> WHAT YOU WILL DO: Search the data for "testbit". Each line containing it is to be copied.

> Saved entries:
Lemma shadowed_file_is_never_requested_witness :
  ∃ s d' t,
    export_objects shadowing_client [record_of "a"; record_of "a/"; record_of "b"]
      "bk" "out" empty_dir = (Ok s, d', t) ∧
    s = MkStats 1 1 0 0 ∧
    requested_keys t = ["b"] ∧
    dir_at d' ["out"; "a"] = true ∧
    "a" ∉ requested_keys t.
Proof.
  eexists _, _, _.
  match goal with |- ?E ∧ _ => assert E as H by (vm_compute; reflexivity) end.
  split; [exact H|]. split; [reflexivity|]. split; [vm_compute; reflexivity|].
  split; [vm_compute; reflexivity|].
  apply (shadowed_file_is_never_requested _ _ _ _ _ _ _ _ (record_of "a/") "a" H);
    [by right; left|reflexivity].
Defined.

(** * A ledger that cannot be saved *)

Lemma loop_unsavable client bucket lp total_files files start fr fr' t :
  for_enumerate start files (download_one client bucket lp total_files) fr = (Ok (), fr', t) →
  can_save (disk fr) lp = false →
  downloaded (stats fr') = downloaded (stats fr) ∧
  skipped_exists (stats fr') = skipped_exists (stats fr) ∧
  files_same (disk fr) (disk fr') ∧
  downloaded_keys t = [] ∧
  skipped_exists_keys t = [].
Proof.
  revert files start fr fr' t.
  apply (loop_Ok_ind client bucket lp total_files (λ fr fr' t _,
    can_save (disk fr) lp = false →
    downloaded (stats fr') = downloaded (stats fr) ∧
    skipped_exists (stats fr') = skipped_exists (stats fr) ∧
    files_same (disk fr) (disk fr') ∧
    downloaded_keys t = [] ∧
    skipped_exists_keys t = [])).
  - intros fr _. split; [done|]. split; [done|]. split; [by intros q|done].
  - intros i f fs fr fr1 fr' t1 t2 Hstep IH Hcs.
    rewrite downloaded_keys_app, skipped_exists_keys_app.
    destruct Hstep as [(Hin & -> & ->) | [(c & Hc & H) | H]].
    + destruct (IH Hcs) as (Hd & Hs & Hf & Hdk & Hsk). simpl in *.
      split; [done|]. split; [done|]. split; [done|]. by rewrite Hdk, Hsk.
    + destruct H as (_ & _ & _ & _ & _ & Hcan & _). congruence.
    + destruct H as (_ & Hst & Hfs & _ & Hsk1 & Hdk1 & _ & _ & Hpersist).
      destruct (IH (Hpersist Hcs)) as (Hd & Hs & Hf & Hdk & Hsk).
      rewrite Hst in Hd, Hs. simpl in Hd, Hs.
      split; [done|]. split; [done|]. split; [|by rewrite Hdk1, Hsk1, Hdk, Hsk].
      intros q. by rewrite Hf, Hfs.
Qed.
...
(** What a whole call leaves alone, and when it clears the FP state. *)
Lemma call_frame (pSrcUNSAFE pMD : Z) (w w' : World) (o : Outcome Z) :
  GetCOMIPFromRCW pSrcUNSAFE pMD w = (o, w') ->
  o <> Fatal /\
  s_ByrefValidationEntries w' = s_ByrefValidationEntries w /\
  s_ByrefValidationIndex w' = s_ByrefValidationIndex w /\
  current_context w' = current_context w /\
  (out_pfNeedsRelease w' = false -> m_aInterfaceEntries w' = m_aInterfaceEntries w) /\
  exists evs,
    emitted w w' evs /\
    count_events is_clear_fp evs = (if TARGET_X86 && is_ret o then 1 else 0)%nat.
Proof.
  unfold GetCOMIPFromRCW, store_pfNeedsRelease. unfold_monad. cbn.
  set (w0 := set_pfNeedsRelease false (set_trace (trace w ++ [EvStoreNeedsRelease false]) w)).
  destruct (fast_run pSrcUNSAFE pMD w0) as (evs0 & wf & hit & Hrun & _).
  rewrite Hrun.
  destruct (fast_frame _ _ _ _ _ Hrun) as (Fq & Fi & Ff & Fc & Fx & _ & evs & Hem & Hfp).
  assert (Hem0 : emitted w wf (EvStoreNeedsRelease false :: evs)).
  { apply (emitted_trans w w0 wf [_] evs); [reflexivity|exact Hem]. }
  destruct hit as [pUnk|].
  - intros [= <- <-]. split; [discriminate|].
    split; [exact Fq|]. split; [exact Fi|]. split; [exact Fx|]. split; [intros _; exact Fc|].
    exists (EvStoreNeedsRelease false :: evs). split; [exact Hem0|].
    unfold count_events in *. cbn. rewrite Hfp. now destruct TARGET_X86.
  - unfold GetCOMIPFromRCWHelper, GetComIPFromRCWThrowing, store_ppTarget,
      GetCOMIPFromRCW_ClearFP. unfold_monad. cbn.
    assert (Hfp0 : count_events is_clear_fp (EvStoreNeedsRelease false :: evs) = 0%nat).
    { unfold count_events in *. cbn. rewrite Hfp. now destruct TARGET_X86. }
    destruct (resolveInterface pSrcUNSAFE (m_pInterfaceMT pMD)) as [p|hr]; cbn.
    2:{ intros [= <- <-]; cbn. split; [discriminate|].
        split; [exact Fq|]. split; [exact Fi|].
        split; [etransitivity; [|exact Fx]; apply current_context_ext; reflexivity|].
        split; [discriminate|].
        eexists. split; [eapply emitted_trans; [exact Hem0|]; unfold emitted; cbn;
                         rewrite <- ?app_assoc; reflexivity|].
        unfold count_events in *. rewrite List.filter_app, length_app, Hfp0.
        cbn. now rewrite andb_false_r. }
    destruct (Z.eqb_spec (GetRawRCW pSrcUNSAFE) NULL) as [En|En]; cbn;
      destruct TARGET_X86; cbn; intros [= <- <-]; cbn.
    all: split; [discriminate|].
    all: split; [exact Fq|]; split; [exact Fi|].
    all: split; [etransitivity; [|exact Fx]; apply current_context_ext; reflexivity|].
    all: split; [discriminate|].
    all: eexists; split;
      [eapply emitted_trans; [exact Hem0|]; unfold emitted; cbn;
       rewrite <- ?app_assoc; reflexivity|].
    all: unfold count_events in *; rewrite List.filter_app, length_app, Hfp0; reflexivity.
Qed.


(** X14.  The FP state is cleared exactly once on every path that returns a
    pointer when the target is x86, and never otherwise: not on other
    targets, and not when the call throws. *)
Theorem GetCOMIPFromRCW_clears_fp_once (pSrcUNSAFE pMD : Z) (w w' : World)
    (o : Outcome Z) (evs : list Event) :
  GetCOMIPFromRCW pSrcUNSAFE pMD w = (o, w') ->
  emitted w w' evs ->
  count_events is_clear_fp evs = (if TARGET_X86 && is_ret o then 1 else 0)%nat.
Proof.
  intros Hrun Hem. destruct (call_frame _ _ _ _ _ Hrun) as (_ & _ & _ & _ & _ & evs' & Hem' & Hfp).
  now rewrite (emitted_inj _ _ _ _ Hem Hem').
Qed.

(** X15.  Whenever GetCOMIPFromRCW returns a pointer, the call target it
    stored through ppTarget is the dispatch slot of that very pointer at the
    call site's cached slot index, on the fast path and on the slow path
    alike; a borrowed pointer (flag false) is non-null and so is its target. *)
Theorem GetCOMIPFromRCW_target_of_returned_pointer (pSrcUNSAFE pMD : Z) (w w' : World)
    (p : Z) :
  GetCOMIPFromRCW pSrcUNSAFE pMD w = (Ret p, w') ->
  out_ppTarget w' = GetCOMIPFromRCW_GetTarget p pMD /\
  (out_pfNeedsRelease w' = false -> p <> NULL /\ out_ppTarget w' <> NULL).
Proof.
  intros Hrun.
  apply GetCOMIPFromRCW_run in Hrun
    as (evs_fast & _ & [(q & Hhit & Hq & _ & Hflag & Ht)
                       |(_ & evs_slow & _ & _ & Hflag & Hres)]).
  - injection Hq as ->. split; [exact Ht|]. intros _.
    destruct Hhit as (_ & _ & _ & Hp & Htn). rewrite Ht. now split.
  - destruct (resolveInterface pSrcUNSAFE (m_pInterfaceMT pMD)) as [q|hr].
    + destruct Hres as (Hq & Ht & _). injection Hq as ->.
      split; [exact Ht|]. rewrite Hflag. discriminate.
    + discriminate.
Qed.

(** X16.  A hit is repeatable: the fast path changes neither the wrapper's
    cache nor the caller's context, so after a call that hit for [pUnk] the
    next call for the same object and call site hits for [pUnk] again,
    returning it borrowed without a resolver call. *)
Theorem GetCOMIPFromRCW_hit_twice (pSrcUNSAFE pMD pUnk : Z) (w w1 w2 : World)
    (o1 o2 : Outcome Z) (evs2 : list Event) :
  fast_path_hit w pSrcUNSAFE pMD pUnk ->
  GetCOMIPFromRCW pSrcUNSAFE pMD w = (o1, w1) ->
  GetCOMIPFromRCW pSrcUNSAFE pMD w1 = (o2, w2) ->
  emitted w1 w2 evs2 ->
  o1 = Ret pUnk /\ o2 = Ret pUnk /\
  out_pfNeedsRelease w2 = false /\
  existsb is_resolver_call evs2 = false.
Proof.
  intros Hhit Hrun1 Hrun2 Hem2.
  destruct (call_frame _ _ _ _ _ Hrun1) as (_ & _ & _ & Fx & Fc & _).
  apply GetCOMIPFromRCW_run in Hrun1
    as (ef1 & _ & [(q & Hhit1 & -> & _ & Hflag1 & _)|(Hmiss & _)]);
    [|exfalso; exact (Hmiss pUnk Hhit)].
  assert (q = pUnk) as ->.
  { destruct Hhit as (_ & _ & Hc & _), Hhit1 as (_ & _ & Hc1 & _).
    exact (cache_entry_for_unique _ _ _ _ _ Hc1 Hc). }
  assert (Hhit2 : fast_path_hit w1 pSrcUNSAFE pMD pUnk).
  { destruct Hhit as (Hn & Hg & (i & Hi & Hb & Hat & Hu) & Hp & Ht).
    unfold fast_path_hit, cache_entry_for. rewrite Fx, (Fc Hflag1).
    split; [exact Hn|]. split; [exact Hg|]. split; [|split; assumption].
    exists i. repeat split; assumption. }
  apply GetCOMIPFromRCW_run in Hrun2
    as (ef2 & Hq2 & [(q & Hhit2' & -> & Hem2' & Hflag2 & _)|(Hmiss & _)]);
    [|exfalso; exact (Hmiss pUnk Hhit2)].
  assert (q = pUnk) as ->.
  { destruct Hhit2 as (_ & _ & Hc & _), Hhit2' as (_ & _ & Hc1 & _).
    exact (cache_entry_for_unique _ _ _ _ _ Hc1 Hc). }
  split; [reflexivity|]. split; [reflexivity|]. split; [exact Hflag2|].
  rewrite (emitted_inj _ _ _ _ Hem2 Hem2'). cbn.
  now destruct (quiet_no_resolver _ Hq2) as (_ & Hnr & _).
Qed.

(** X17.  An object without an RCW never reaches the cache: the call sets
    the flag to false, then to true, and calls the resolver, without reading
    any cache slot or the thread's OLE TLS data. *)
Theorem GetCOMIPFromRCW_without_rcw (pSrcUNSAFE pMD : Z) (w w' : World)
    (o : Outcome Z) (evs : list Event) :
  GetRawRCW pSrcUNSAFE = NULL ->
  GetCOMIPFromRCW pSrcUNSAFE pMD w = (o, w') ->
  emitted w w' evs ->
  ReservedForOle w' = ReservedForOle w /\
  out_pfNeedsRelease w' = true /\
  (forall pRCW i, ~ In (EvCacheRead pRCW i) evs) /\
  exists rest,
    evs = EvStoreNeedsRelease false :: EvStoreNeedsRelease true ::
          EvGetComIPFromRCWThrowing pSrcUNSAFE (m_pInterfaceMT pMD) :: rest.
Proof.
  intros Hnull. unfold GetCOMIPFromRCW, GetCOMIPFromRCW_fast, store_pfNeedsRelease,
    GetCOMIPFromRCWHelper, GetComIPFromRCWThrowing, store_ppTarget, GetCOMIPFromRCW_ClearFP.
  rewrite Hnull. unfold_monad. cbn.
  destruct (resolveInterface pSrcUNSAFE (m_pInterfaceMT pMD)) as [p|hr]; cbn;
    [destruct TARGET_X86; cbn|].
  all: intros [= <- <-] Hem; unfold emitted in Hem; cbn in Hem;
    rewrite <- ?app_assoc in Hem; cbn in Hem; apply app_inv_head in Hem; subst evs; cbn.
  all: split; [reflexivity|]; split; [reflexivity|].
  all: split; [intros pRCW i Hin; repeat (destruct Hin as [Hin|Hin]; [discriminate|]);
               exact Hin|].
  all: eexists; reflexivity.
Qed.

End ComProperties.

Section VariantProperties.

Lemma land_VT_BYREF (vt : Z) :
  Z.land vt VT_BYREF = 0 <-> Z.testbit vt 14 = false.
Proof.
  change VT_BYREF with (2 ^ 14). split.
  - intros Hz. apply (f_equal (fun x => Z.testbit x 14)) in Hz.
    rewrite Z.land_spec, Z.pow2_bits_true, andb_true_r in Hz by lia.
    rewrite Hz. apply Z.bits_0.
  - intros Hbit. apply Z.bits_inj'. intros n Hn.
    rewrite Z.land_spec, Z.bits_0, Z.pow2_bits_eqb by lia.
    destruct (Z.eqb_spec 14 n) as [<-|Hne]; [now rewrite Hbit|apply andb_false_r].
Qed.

> RESPONSE AREA:
  Z.land vt VT_BYREF = 0 <-> Z.testbit vt 14 = false.
  - intros Hz. apply (f_equal (fun x => Z.testbit x 14)) in Hz.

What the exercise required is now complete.